Spring integration problem

Hi guys,
I faced the following problems while I was trying to integrate Camunda engine into my application.
I have a String application, so I added the following bean definitions into my spring config:

<bean id="processEngineConfiguration" class="org.camunda.bpm.engine.spring.SpringProcessEngineConfiguration">
    <property name="dataSource" ref="cubaDataSource"/>
    <property name="transactionManager" ref="transactionManager"/>
     <property name="databaseSchemaUpdate" value="false" />
    <property name="jobExecutorActivate" value="false" />
</bean>

<bean id="processEngine" class="org.camunda.bpm.engine.spring.ProcessEngineFactoryBean">
    <property name="processEngineConfiguration" ref="processEngineConfiguration" />
</bean>

<bean id="repositoryService" factory-bean="processEngine" factory-method="getRepositoryService" />

I used existing datasource and transaction manager instances. When I started the application, the following happened:

  1. Spring context initialization started
  2. ProcessEngineFactoryBean invoked the ProcessEnginrConfiguration.buildProcessEngine() and it invoked the ProcessEngineImpl constructor
  3. Inside this constructor there are several operations that start spring transaction. That was the problem, because in my application an ORM listener is invoked on transaction start, and this listener expects that Spring context is fully initialized.

So I tried to fix it. The first idea was to create my own implementation of the ProcessEngine interface that doesn’t invoke any transaction releated code in the constructor, but does it later when Spring context is started. But I could not just implement the intarface because inside the engine you use not the interface (ProcessEngine), but its implementation (ProcessEngineImpl).

It turned out that my version of the ProcessEngine should extend the ProcessEngineImpl, but here I faced another problem: ProcessEngineImpl doesn’t have a default constructor, so I couldn’t override the init behavior.
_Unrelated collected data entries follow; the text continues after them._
(** * Galaxy intrinsic-alignment simulator: the orientation model of [app.py]

    A shallow embedding of [src/app.py]: the module-level galaxy population
    ([x], [y], [theta_random]), the Dash callback [update_plot] and its helper
    [make_ellipses], followed by the properties of the orientation model, of
    the ellipse outlines and of the histogram angles.

    Numbers.  The program computes on NumPy [float64] values.  Three
    readings are used.  The main one takes them as real numbers ([R] of the
    Standard Library) and every operation as the exact one; it carries the
    algebraic properties, which rounding does not touch or touches in the
    last place only.  [B64] evaluates single lines on the processor's
    binary64 values, bit for bit, at concrete arguments.  [IEEE] keeps the
    special values (infinities, NaN) and the overflow rule and leaves the
    rounding function abstract, for statements about all finite arguments.

    Arrays.  A one-dimensional [ndarray] is a [list R].  Every NumPy
    expression of [update_plot] and [make_ellipses] builds a new array (the
    source has no in-place operator, no item assignment and no [out=]
    argument), so arrays are values and the only store is the set of module
    globals.  An operation on two arrays follows NumPy's broadcasting rule
    for one dimension and raises [ValueError] when the shapes do not agree. *)

From Stdlib Require Import Reals Lra Lia List String Bool Arith ZArith.
From Stdlib Require Import PrimFloat FloatOps SpecFloat Uint63.
Import ListNotations.

Open Scope R_scope.

(** ** Python outcomes *)

Inductive pyexn : Type :=
| ValueError (msg : string).

Inductive outcome (A : Type) : Type :=
| Returns (a : A)
| Raises (e : pyexn).

Arguments Returns {A} a.
Arguments Raises {A} e.

Class Monad (F : Type -> Type) : Type := {
  ret : forall {A}, A -> F A;
  bind : forall {A B}, F A -> (A -> F B) -> F B
}.

Notation "v <- m ;; k" := (bind m (fun v => k))
  (at level 61, m at next level, right associativity).
Notation "' pat <- m ;; k" := (bind m (fun v => let 'pat := v in k))
  (at level 61, pat pattern, m at next level, right associativity).

#[global] Instance outcome_Monad : Monad outcome := {|
  ret := fun A a => Returns a;
  bind := fun A B m k => match m with Returns a => k a | Raises e => Raises e end
|}.

(** ** NumPy primitives used by the program *)

Definition ndarray : Type := list R.

Definition np_deg2rad (d : R) : R := d * (PI / 180).
Definition np_degrees (r : R) : R := r * (180 / PI).

Definition np_sin (a : ndarray) : ndarray := map sin a.
Definition np_cos (a : ndarray) : ndarray := map cos a.

Definition np_full (n : nat) (v : R) : ndarray := repeat v n.
Definition np_zeros (n : nat) : ndarray := repeat 0 n.

(** [numpy.arctan2] on scalars: the angle of the point (x1, x2) read as
    (ordinate, abscissa), in (-pi, pi], and 0 at the origin. *)
Definition arctan2 (x1 x2 : R) : R :=
  if Rlt_dec 0 x2 then atan (x1 / x2)
  else if Rlt_dec x2 0 then
    (if Rle_dec 0 x1 then atan (x1 / x2) + PI else atan (x1 / x2) - PI)
  else if Rlt_dec 0 x1 then PI / 2
  else if Rlt_dec x1 0 then - (PI / 2)
  else 0.

(** [a % b] of NumPy ([numpy.remainder]): the remainder of the floor
    division, which has the sign of the divisor.  This is the exact
    remainder; the float64 operation ends with a rounded addition and is
    [B64.np_remainder]. *)
Definition np_remainder (a b : R) : R := a - b * IZR (Int_part (a / b)).

(** [numpy.linspace(start, stop, num)] with the default [endpoint=True]:
    [num] samples, step [(stop - start) / (num - 1)], the last sample set to
    [stop]. *)
Definition np_linspace (start stop : R) (num : nat) : ndarray :=
  match num with
  | O => []
  | S O => [start]
  | S div =>
      map (fun i => start + INR i * ((stop - start) / INR div)) (seq 0 div)
        ++ [stop]
  end.

(** An array combined with a Python scalar. *)
Definition arr_scalar (f : R -> R -> R) (a : ndarray) (s : R) : ndarray :=
  map (fun v => f v s) a.
Definition scalar_arr (f : R -> R -> R) (s : R) (a : ndarray) : ndarray :=
  map (fun v => f s v) a.

Fixpoint map2 (f : R -> R -> R) (a b : ndarray) : ndarray :=
  match a, b with
  | u :: a', v :: b' => f u v :: map2 f a' b'
  | _, _ => []
  end.

(** Two arrays: equal shapes combine elementwise, a one-element array is
    stretched, anything else is a shape mismatch. *)
Definition broadcast2 (f : R -> R -> R) (a b : ndarray) : outcome ndarray :=
  if Nat.eqb (List.length a) (List.length b) then Returns (map2 f a b)
  else match a, b with
       | [u], _ => Returns (scalar_arr f u b)
       | _, [v] => Returns (arr_scalar f a v)
       | _, _ => Raises (ValueError "operands could not be broadcast together")
       end.

Definition np_arctan2 (x1 x2 : ndarray) : outcome ndarray :=
  broadcast2 arctan2 x1 x2.

Declare Scope ndarray_scope.
Delimit Scope ndarray_scope with nd.
Notation "a .+ s" := (arr_scalar Rplus a s) (at level 50, left associativity) : ndarray_scope.
Notation "a .- s" := (arr_scalar Rminus a s) (at level 50, left associativity) : ndarray_scope.
Notation "s *: a" := (scalar_arr Rmult s a) (at level 40, left associativity) : ndarray_scope.
Notation "s -: a" := (scalar_arr Rminus s a) (at level 50, left associativity) : ndarray_scope.
Notation "a [+] b" := (broadcast2 Rplus a b) (at level 50, left associativity) : ndarray_scope.
Notation "a [-] b" := (broadcast2 Rminus a b) (at level 50, left associativity) : ndarray_scope.
Notation "a .% s" := (arr_scalar np_remainder a s) (at level 40, left associativity) : ndarray_scope.
Open Scope ndarray_scope.

(** ** Module globals *)

Definition N_galaxies : nat := 200.
Definition field_size : R := 100.
Definition ellipticity : R := 0.6.

Record Globals : Type := {
  x : ndarray;
  y : ndarray;
  theta_random : ndarray
}.

(** [np.random.uniform(low, high, size)] over a stream of unit samples: the
    array of [size] values [low + (high - low) * u], and the stream after
    them.  The seeded generator itself is not modelled: [u] stands for the
    sequence of samples in [0, 1) that [np.random.seed(42)] fixes. *)
Definition np_random_uniform (low high : R) (size : nat) (u : nat -> R)
  : ndarray * (nat -> R) :=
  (map (fun i => low + (high - low) * u i) (seq 0 size),
   fun i => u (size + i)%nat).

(** The module body, lines 11 to 18. *)
Definition module_init (u : nat -> R) : Globals :=
  let '(x, u1) := np_random_uniform 0 field_size N_galaxies u in
  let '(y, u2) := np_random_uniform 0 field_size N_galaxies u1 in
  let '(theta_random, _) := np_random_uniform 0 PI N_galaxies u2 in
  {| x := x; y := y; theta_random := theta_random |}.

(** A callback runs against the module globals; an exception leaves them as
    they are at the point of the raise. *)
Definition M (A : Type) : Type := Globals -> outcome A * Globals.

#[global] Instance M_Monad : Monad M := {|
  ret := fun A a g => (Returns a, g);
  bind := fun A B m k g =>
    match m g with
    | (Returns a, g') => k a g'
    | (Raises e, g') => (Raises e, g')
    end
|}.

Definition read_global {A : Type} (field : Globals -> A) : M A :=
  fun g => (Returns (field g), g).

Definition lift {A : Type} (o : outcome A) : M A :=
  fun g => (o, g).

(** ** Plotly traces *)

(** The [x] and [y] data of a scatter trace may hold [None], which breaks the
    line.  A figure is the list of its traces; its layout (title, size, axes,
    margins) is presentation only and is left out. *)
Inductive trace : Type :=
| Scatter (xs ys : list (option R)) (color : string)
| Histogram (xs : ndarray) (nbinsx : nat).

Definition Figure : Type := list trace.

(** Python's [zip] stops at the shortest argument. *)
Fixpoint zip3 {A B C : Type} (a : list A) (b : list B) (c : list C)
  : list (A * B * C) :=
  match a, b, c with
  | u :: a', v :: b', w :: c' => (u, v, w) :: zip3 a' b' c'
  | _, _, _ => []
  end.

Fixpoint zip4 {A B C D : Type} (a : list A) (b : list B) (c : list C)
  (d : list D) : list (A * B * C * D) :=
  match a, b, c, d with
  | u :: a', v :: b', w :: c', z :: d' => (u, v, w, z) :: zip4 a' b' c' d'
  | _, _, _, _ => []
  end.

(** ** [make_ellipses] *)

(** The body of the loop of [make_ellipses], lines 31 to 42: the outline of
    one galaxy at [(xi, yi)] turned by [t].  The source samples the perimeter
    at 30 points; the number of samples is the argument [n_points] here, and
    [make_ellipses] passes 30.  The float64 reading of the same lines is
    [B64.ellipse_outline]. *)
Definition ellipse_outline (n_points : nat) (xi yi t e : R)
  : outcome (ndarray * ndarray) :=
  let w := 1 in
  let h := w * e in
  let t_vals := np_linspace 0 (2 * PI) n_points in
  let ex := (w / 2) *: np_cos t_vals in
  let ey := (h / 2) *: np_sin t_vals in
  ex_rot <- (cos t *: ex) [-] (sin t *: ey) ;;
  ey_rot <- (sin t *: ex) [+] (cos t *: ey) ;;
  let ex_final := ex_rot .+ xi in
  let ey_final := ey_rot .+ yi in
  ret (ex_final, ey_final).

Fixpoint ellipse_traces (n_points : nat) (gal : list (R * R * R)) (e : R)
  : outcome (list trace) :=
  match gal with
  | [] => ret []
  | (xi, yi, t) :: rest =>
      '(ex_final, ey_final) <- ellipse_outline n_points xi yi t e ;;
      traces <- ellipse_traces n_points rest e ;;
      ret (Scatter (map Some ex_final) (map Some ey_final) "blue" :: traces)
  end.

Definition make_ellipses (x y theta : ndarray) (e : R) : outcome (list trace) :=
  ellipse_traces 30 (zip3 x y theta) e.

(** ** The orientation model inside [update_plot] *)

(** Lines 203 to 213. *)
Definition shear_angles (shear_pattern : string) (shear_angle_uniform : R)
  (x y : ndarray) : outcome ndarray :=
  let x_centered := x .- 0.5 in
  let y_centered := y .- 0.5 in
  if (shear_pattern =? "uniform")%string then
    ret (np_full (List.length x) shear_angle_uniform)
  else if (shear_pattern =? "radial")%string then
    a <- np_arctan2 y_centered x_centered ;;
    ret (a .+ (PI / 2))
  else if (shear_pattern =? "tangential")%string then
    np_arctan2 y_centered x_centered
  else
    ret (np_zeros (List.length x)).
Lemma rounds_self_play (a : Agent) (xs : list Z) :
  forall st st',
    history_a st = history_b st ->
    rfor_in xs (fun _ st => round self a a st) st = Ok st' ->
    history_a st' = history_b st'.
Proof.
  intros st st' H0. apply (rfor_in_invariant (fun st => history_a st = history_b st));
    [|exact H0].
  intros x s s' _ Hs. unfold round. rewrite Hs.
  destruct (decide a _ _) as [da|e]; cbn [rbind]; [|discriminate].
  destruct (payoff self da da) as [pa pb]. intros [= <-]. reflexivity.
Qed.

End MoreMatchFacts.

(** X9. A match without [poisson] that completes leaves the random
    generator and the output untouched; both histories have [length] entries
    (none for a negative [length]), every entry is a move, and each total is
    the sum of that player's points over the rounds. *)
Theorem iterate_result_without_poisson
    (self : Environment) (actor_a actor_b : Agent) (w : World) (m : Match) :
  poisson self = None ->
  fst (iterate self actor_a actor_b w) = Ok m ->
  snd (iterate self actor_a actor_b w) = w /\
  length (history_a m) = Z.to_nat (env_length self) /\
  length (history_b m) = Z.to_nat (env_length self) /\
  Forall is_move (history_a m) /\
  Forall is_move (history_b m) /\
  total_a m = sum_list (map fst (points (payoff self) (history_a m) (history_b m))) /\
  total_b m = sum_list (map snd (points (payoff self) (history_a m) (history_b m))).
Proof.
  intros Hp H. rewrite iterate_is_play in * by exact Hp. cbn [fst snd] in *.
  destruct (play_rounds self actor_a actor_b m H) as (La & Lb & Ta & Tb).
  unfold play, py_range in H. cbn [rbind] in H.
  destruct (rounds_extend self actor_a actor_b _ _ _ H)
    as (ea & eb & Ha & Hb & Fa & Fb & _).
  cbn [history_a history_b app] in Ha, Hb. rewrite Ha, Hb in *.
  repeat split; assumption.
Qed.
(** * MultiMCP: the multi-server tool router of [mcp_servers/multi_mcp.py]

    A shallow embedding of the class [MultiMCP] and the properties of its
    registry, its routing and its positional-argument adapter.

    Conventions of the embedding:
    - a Python [dict] is an association list in insertion order; assigning
      to a key that is present replaces the value in place, assigning to a
      new key appends ([Dict.set]);
    - values that come from JSON (the configuration, tool schemas, tool
      arguments) are terms of [json];
    - a call that may raise returns an [outcome]; the exceptions the router
      raises itself are separate constructors of [exn], an exception that
      comes out of the MCP client library is [LibraryError];
    - an awaited remote operation is a [response]: it replies after some
      number of time units or never does, and [wait_for] puts it under a
      deadline;
    - console output ([print]) is not modelled. *)

From Stdlib Require Import String Ascii List Bool Arith NArith ZArith Lia.
Import ListNotations.
Set Warnings "-register-all".
Local Open Scope list_scope.
Local Open Scope string_scope.

(** ** Strings *)

Module Str.

(** [sub in s], Python's substring test. *)
Fixpoint infix (sub s : string) : bool :=
  String.prefix sub s
  || match s with
     | EmptyString => false
     | String _ rest => infix sub rest
     end.

(** Truthiness of a [str]. *)
Definition nonempty (s : string) : bool :=
  match s with EmptyString => false | String _ _ => true end.

(** [s[0]] of a non-empty [str]: the one-character string. *)
Definition first_char (s : string) : option string :=
  match s with
  | EmptyString => None
  | String c _ => Some (String c EmptyString)
  end.

End Str.

(** ** Python dictionaries, in insertion order *)

Module Dict.

Definition t (V : Type) : Type := list (string * V).

Definition empty {V} : t V := [].

(** [d.get(k)] *)
Fixpoint get {V} (k : string) (d : t V) : option V :=
  match d with
  | [] => None
  | (k', v) :: rest => if String.eqb k' k then Some v else get k rest
  end.

(** [k in d] *)
Definition mem {V} (k : string) (d : t V) : bool :=
  match get k d with Some _ => true | None => false end.

(** [d[k] = v]: a present key keeps its place, a new key goes last. *)
Fixpoint set {V} (k : string) (v : V) (d : t V) : t V :=
  match d with
  | [] => [(k, v)]
  | (k', v') :: rest =>
      if String.eqb k' k then (k', v) :: rest else (k', v') :: set k v rest
  end.

(** [d.keys()], [d.values()], [d.items()] *)
Definition keys {V} (d : t V) : list string := map fst d.
Definition values {V} (d : t V) : list V := map snd d.
Definition items {V} (d : t V) : list (string * V) := d.

(** A dictionary holds every key once. *)
Definition wf {V} (d : t V) : Prop := NoDup (keys d).

End Dict.

(** ** JSON values *)

Inductive json : Type :=
| JNull
| JBool (b : bool)
| JNum (n : Z)
| JStr (s : string)
| JArr (elems : list json)
| JObj (fields : list (string * json)).
Lemma levelRun_live lvl d k1 k2 ls0 :
  (k1 <= k2)%nat ->
  incl (liveHighs (fst (levelRun lvl d k2 ls0)))
       (liveHighs (fst (levelRun lvl d k1 ls0))) /\
  incl (liveLows (fst (levelRun lvl d k2 ls0)))
       (liveLows (fst (levelRun lvl d k1 ls0))).
Proof.
  induction 1 as [|k2 Hle (IH & IL)]; [split; apply incl_refl|].
  rewrite levelRun_S. cbn [fst].
  destruct (levelStep_live lvl (Z.of_nat k2) (closeAt d (Z.of_nat k2))
              (fst (levelRun lvl d k2 ls0))) as (SH & SL).
  split; eapply incl_tran; eauto.
Qed.

(** In a run over [n] bars, a pivot that is live at the end and that bar
    [k < n] crosses has yielded that bar to an older pivot. *)
Lemma levelRun_yields lvl d n k ls0 :
  (k < n)%nat ->
  inPushOrder (liveHighs ls0) -> inPushOrder (liveLows ls0) ->
  let i := Z.of_nat k in
  (forall pv, In pv (liveHighs (fst (levelRun lvl d n ls0))) ->
     breaksHigh i (closeAt d i) pv = true ->
     exists e, In e (snd (levelRun lvl d n ls0)) /\
               isBull (Line.key e) = true /\ Line.breakIndex e = i /\
               Line.pivotIndex e < Pivot.index pv) /\
  (forall pv, In pv (liveLows (fst (levelRun lvl d n ls0))) ->
     breaksLow i (closeAt d i) pv = true ->
     exists e, In e (snd (levelRun lvl d n ls0)) /\
               isBull (Line.key e) = false /\ Line.breakIndex e = i /\
               Line.pivotIndex e < Pivot.index pv).
Proof.
  intros Hk OH OL i.
  destruct (levelRun_inPushOrder lvl d k ls0 OH OL) as (PH & PL).
  destruct (levelRun_live lvl d (Datatypes.S k) n ls0) as (IH & IL); [lia|].
  destruct (levelRun_live lvl d k (Datatypes.S k) ls0) as (JH & JL); [lia|].
  destruct (levelRun_le lvl d (Datatypes.S k) n ls0) as (later & El & _);
    [lia|].
  rewrite El. rewrite levelRun_S in *. cbn [fst snd] in *.
  fold i in IH, IL, JH, JL |- *.
  set (ls := fst (levelRun lvl d k ls0)) in *.
  set (c := closeAt d i) in *.
  unfold levelStep in *. cbn [fst snd] in *.
  destruct (levelBull_fifo lvl i c ls) as (_ & LB).
  destruct (levelBear_fifo lvl i c (fst (levelBull lvl i c ls))) as (_ & HR).
  split; intros pv Live T.
  - destruct (levelBull_yields lvl i c ls pv PH) as (e & IN & K);
      [apply JH, IH, Live|assumption| |].
    { rewrite <- HR. apply IH, Live. }
    exists e. split; [|exact K]. apply in_or_app. left.
    apply in_or_app. right. apply in_or_app. now left.
  - destruct (levelBear_yields lvl i c (fst (levelBull lvl i c ls)) pv)
      as (e & IN & K).
    + rewrite LB. exact PL.
    + rewrite LB. apply JL, IL, Live.
    + assumption.
    + apply IL, Live.
    + exists e. split; [|exact K]. apply in_or_app. left.
      apply in_or_app. right. apply in_or_app. now right.
Qed.

(** X18.  For lookback lengths [>= 0], a pivot that is still live when
    [calc] returns was passed over only in favour of older pivots: at every
    later bar whose close is strictly above the price of a live pivot-high,
    the level recorded a bullish event on a pivot-high of smaller index; at
    every later bar whose close is strictly below the price of a live
    pivot-low, it recorded a bearish event on a pivot-low of smaller
    index. *)
Theorem unbroken_pivots_yielded_to_older_ones d sl il :
  0 <= sl -> 0 <= il ->
  exists o, calc d sl il = Ok o /\
    forall lvl i, 0 <= i < len d ->
      (forall pv, In pv (liveHighs (levelState lvl (finalState o))) ->
         Pivot.index pv < i -> gt (closeAt d i) (Pivot.price pv) = true ->
         exists e, In e (outPivots o) /\ Line.level e = lvl /\
                   isBull (Line.key e) = true /\ Line.breakIndex e = i /\
                   Line.pivotIndex e < Pivot.index pv) /\
      (forall pv, In pv (liveLows (levelState lvl (finalState o))) ->
         Pivot.index pv < i -> lt (closeAt d i) (Pivot.price pv) = true ->
         exists e, In e (outPivots o) /\ Line.level e = lvl /\
                   isBull (Line.key e) = false /\ Line.breakIndex e = i /\
                   Line.pivotIndex e < Pivot.index pv).
Proof.
  intros Hs Hi.
  destruct (calc_spec d sl il Hs Hi) as (o & E & T & _ & A & P & _ & K).
  exists o. split; [assumption|]. intros lvl i Hr.
  destruct (K (length d) (Nat.le_refl _)) as (st & Ek & R & _).
  unfold afterBars in A, Ek. rewrite A in Ek. injection Ek as <-.
  destruct (R lvl) as (RS & RE). rewrite RS.
  assert (inPushOrder (liveHighs (levelStart lvl o)) /\
          inPushOrder (liveLows (levelStart lvl o))) as (OH & OL).
  { unfold levelStart. cbn [liveHighs liveLows].
    destruct (T lvl) as (-> & ->). apply scanTrace_inPushOrder. }
  destruct (levelRun_yields lvl d (length d) (Z.to_nat i) (levelStart lvl o))
    as (YH & YL); [unfold len in Hr; lia|assumption|assumption|].
  rewrite Z2Nat.id in YH, YL by lia.
  split; intros pv Live Hlt Cross.
  - destruct (YH pv Live) as (e & IN & K1 & K2 & K3).
    { unfold breaksHigh. rewrite Cross. replace (_ <? _) with true by lia.
      reflexivity. }
    rewrite <- RE, <- P in IN. apply eventsOf_In in IN. exists e. tauto.
  - destruct (YL pv Live) as (e & IN & K1 & K2 & K3).
    { unfold breaksLow. rewrite Cross. replace (_ <? _) with true by lia.
      reflexivity. }
    rewrite <- RE, <- P in IN. apply eventsOf_In in IN. exists e. tauto.
Qed.

Lemma unbroken_pivots_yielded_to_older_ones_witness :
  exists o, calc stairs 1 1 = Ok o /\
    forall lvl i, 0 <= i < len stairs ->
      (forall pv, In pv (liveHighs (levelState lvl (finalState o))) ->
         Pivot.index pv < i ->
         gt (closeAt stairs i) (Pivot.price pv) = true ->
         exists e, In e (outPivots o) /\ Line.level e = lvl /\
                   isBull (Line.key e) = true /\ Line.breakIndex e = i /\
                   Line.pivotIndex e < Pivot.index pv) /\
      (forall pv, In pv (liveLows (levelState lvl (finalState o))) ->
         Pivot.index pv < i ->
         lt (closeAt stairs i) (Pivot.price pv) = true ->
         exists e, In e (outPivots o) /\ Line.level e = lvl /\
                   isBull (Line.key e) = false /\ Line.breakIndex e = i /\
                   Line.pivotIndex e < Pivot.index pv).
Proof. apply (unbroken_pivots_yielded_to_older_ones stairs 1 1); lia. Defined.

(** ** Prices on another scale *)

Section Rescale.
Variable f : num -> num.
Hypothesis Hf : orderPreserving f.

Lemma rescale_gt a b : gt (f a) (f b) = gt a b.
Proof. apply Hf. Qed.

Lemma rescale_lt a b : lt (f a) (f b) = lt a b.
Proof. unfold lt. apply Hf. Qed.
(** * Request queue, image cache and cache keys of the Jaguar Flux client

    A shallow embedding of the three client-side utilities of
    [node-examples/JaguarFluxAPI.js]:

    - [ImageCache] (module [IC]): a JavaScript [Map] from string keys to
      entries [{value, timestamp, accessCount}], bounded by [maxSize] and
      read through a time-to-live [ttl];
    - [ImageCache.createKey] (module [Key]): [JSON.stringify] of a
      parameter object;
    - [RequestQueue] (module [RQ]): the [add]/[process] pair that keeps at
      most [maxConcurrent] request functions awaiting.

    The numbers a caller configures ([maxSize], [ttl], [maxConcurrent],
    [retryAttempts], the options of a request) are finite JavaScript
    numbers, modelled by the rationals they denote (module [Num]); clock
    values, counters and lengths are integers. [Date.now()] is an explicit
    argument [now] of every cache operation.

    The client itself (module [API]) follows: the constructor of
    [JaguarFluxAPI], its validation functions with those of
    [jaguar-api-types.ts], the parameters of [generateImage] and
    [generateBatch], and the retry loop of [makeRequest]. *)

From Stdlib Require Import ZArith Lia Ascii String.
From Stdlib Require QArith Qround Lqa.
From stdpp Require Import base list strings pretty gmap sorting.

Local Open Scope Z_scope.

(** ** Numbers *)

Module Num.

Import QArith Qround.

(** A finite JavaScript number is modelled by the rational it denotes.
    Clock values, counters and lengths are integers. *)

(** A number is truthy unless it is 0. *)
Definition truthy (x : Q) : bool := negb (Qeq_bool x 0).

(** [x < y] on numbers. *)
Definition Qltb (x y : Q) : bool := negb (Qle_bool y x).

(** [x || d] for an optional number [x]: [undefined] and [0] are falsy. *)
Definition or_else (x : option Q) (d : Q) : Q :=
  match x with
  | Some v => if truthy v then v else d
  | None => d
  end.

(** The integer to which a number is converted where an index is expected
    ([ToIntegerOrInfinity]): the fraction is dropped. *)
Definition to_integer (x : Q) : Z :=
  if Qle_bool 0 x then Qfloor x else Qceiling x.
As a result, in my app I cannot modify the ProcessEngine in the way I need and cannot use Spring integration.

Do you guys see any way I can do what I want (start the process engine without invoking any transactionManager-related code)? Of course, I could do it programmatically, but it would be great to be able to inject camunda services into other application beans.
Do you maybe have any plans to clean up the code and use ProcessEngine interface instead of implementation (ProcessEngineImpl) in the framework? Or just provide a default constructor in the ProcessEngineImpl?

Regards, Max

I believe you are out of luck here.

We only add (and test) code that contributes to API features. Freely instantiating ProcessEngineImpl and reimplementing the ProcessEngine interface are currently not features that we provide or plan to provide. So I believe your options are programmatic engine startup or trying to lift/work around the ORM listener’s restriction.

Thank you for the answer.

As I understand, with programmatic engine startup I will not be able to leverage Spring integration (transactions shared between the application and the process engine, ability to use application bean inside the process, etc.). Is this correct?

If there was a default non-argument constructor in the ProcessEngineImpl, it would solve my problem. I would have a MyProcessEngineImpl class:

public class MyProcessEngineImpl extends ProcessEngineImpl {
    public MyProcessEngineImpl(ProcessEngineConfigurationImpl processEngineConfiguration) {
        //here I will not execute the code, that makes my application fail
        //e.g. executeSchemaOperations() or cleaning up the history. I'll do it later
    }
}

An overriden version of the SpringProcessEngineConfiguration would create an instance of MyProcessEngineImpl:

public class MySpringProcessEngineConfiguration extends SpringProcessEngineConfiguration {
    @Override
    public ProcessEngine buildProcessEngine() {
        init();
        processEngine = new MyProcessEngineImpl(this);
        invokePostProcessEngineBuild(processEngine);
        return processEngine;
    }
    //...
}

And then I would just register the MySpringProcessEngineConfiguration:

<bean id="processEngineConfiguration" class="com.myapp.engine.MySpringProcessEngineConfiguration">
   <property name="dataSource" ref="myDataSource"/>
   <property name="transactionManager" ref="myTransactionManager"/>
</bean>

I tried this solution and it worked, but to achieve this I had to fork the camunda engine and build the patched version with the only modification: a non-argument constructor in the ProcessEngineImpl. But I don’t want to support a fork just because of this. That’s why I asked, whether you consider adding the non-argument constructor to the code. It wouldn’t break anything, but would allow instantiating modified versions of the ProcessEngine.

Sure you can. Just make sure to build the process engine after the Spring context is created, instantiate SpringProcessEngineConfiguration and invoke the relevant setters for application context, data source and transaction manager.

I’m very hesitant to do this as it does not seem to make sense outside of this very narrow use case. But as I am not in the team that maintains the codebase, this is not up to me to decide. Feel free to raise a pull request to camunda-bpm-platform with your changes.

Cheers,
Thorben

Yes, you’re right. That works. Thank you!